WORK TO COMPLETE: Considering every line below, count those with the word "Fixpoint" and give only the result.
--- EXERCISE MATERIALS Enclosed Below ---
(* ===== verification/SysCalls.v ===== *)
(** * sys_calls.c: the calls on open files, arguments and video memory

    A call that has to wait gives the state in which it waits; a call through
    a null pointer has the outcome [Fault]. *)
From S2P Require Import Prelude CMem LibString Ports Screen Process FileSys Paging Idt Rtc KeyTable.
From S2P Require Import Keyboard Kernel.

Section calls.
Context {D : Type} `{Board D} `{Layout} `{Mmu}.

(** The operations tables. [dentry] is the local of [read_directory_entry]. *)
Definition fops_read (ops : option fops_t) (fd buf nbytes dentry : Z) (k : kernel D) : outcome D :=
  match ops with
  | None => Fault
  | Some fs_fops =>
      let '(r, m, f) := fs_read (kmem k) (kboot k) (cur_fd fd k) buf nbytes in
      Ret r (set_cur_fd fd f (set_kmem m k))
  | Some dir_fops =>
      match dir_read (kmem k) (kboot k) dentry (cur_fd fd k) buf nbytes with
      | None => Fault
      | Some (r, m, f) => Ret r (set_cur_fd fd f (set_kmem m k))
      end
  | Some rtc_fops => Wait_rtc (set_krtc (rtc_read_begin (pid (cur_pcb k)) (krtc k)) k)
  | Some term_fops =>
      if buf =? 0 then Ret (-1) k
      else match terminal_read_begin buf (term_num (cur_pcb k)) (kkbd k) with
           | None => Fault
           | Some b => Wait_terminal buf nbytes (set_kkbd b k)
           end
  end.

Definition fops_write (ops : option fops_t) (fd buf nbytes : Z) (k : kernel D) : outcome D :=
  match ops with
  | None => Fault
  | Some fs_fops | Some dir_fops => Ret fs_write k
  | Some rtc_fops =>
      let '(r, s, d) := rtc_write (kmem k) buf (pid (cur_pcb k)) (krtc k) (kdev k) in
      Ret r (set_kdev d (set_krtc s k))
  | Some term_fops =>
      match terminal_write buf nbytes (term_num (cur_pcb k)) (kmem k) (kkbd k) (kdev k) with
      | None => Fault
      | Some (r, m, b, d) => Ret r (set_kdev d (set_kkbd b (set_kmem m k)))
      end
  end.
(* ===== verification/Exec.v ===== *)
(** * sys_calls.c: programs

    [parse_arg], [execute] and [halt], and the dispatch of isr_asm.S.  The
    locals of [execute] are blocks of the caller's stack, at the addresses of
    an [exec_frame]. *)
From S2P Require Import Prelude CMem LibString Ports Screen Process FileSys Paging Idt Rtc KeyTable.
From S2P Require Import Keyboard Kernel SysCalls.

Definition START_EXE_ADDR := 0x08048000.
Definition ELF_HEADER_LEN := 40.
Definition ELF_MAGIC := 0x464c457f.
Definition ELF_ADDR_OFFS := 24.

(** [parse_arg]: the first loop finds the end of the first word, the second
    skips spaces. *)
Fixpoint word_end (fuel : nat) (m : mem) (command i : Z) : Z :=
  match fuel with
  | O => i
  | S fuel =>
      if negb (mget m (command + i) =? 0) && negb (mget m (command + i) =? 32)
         && negb (mget m (command + i) =? 10)
      then word_end fuel m command (i + 1) else i
  end.
Fixpoint skip_spaces (fuel : nat) (m : mem) (command i : Z) : Z :=
  match fuel with
  | O => i
  | S fuel => if mget m (command + i) =? 32 then skip_spaces fuel m command (i + 1) else i
  end.
Definition parse_arg (m : mem) (command command_buf arg_buf : Z) : option mem :=
  let i := word_end (S (base.size m)) m command 0 in
  let m := memcpy m command_buf command i in
  let m := mset m (command_buf + i) 0 in
  let i := skip_spaces (S (base.size m)) m command i in
  strcpy m arg_buf (command + i).

Section exec.
Context {D : Type} `{Board D} `{Layout} `{Mmu}.

(** The descriptors [execute] gives a process; [inode_num] is not set. *)
Definition fresh_files (term_ops : option fops_t) (junk_in junk_out junk_fd : Z) : list fd_t :=
  Fd term_ops 0 junk_in 0 FD_LIVE :: Fd term_ops 0 junk_out 0 FD_LIVE
    :: replicate (Z.to_nat (FILE_ARRAY_LEN - 2)) (Fd None 0 junk_fd 0 0).

(** The locals of [execute]: the addresses of its arrays, and whatever the
    uninitialised words hold. *)
Record exec_frame := ExecFrame { command_buf : Z; args : Z; elf_buf : Z; exec_dentry : Z;
  junk_in : Z; junk_out : Z; junk_fd : Z }.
--- End of Enclosed EXERCISE MATERIALS ---
ANSWER SECTION: 2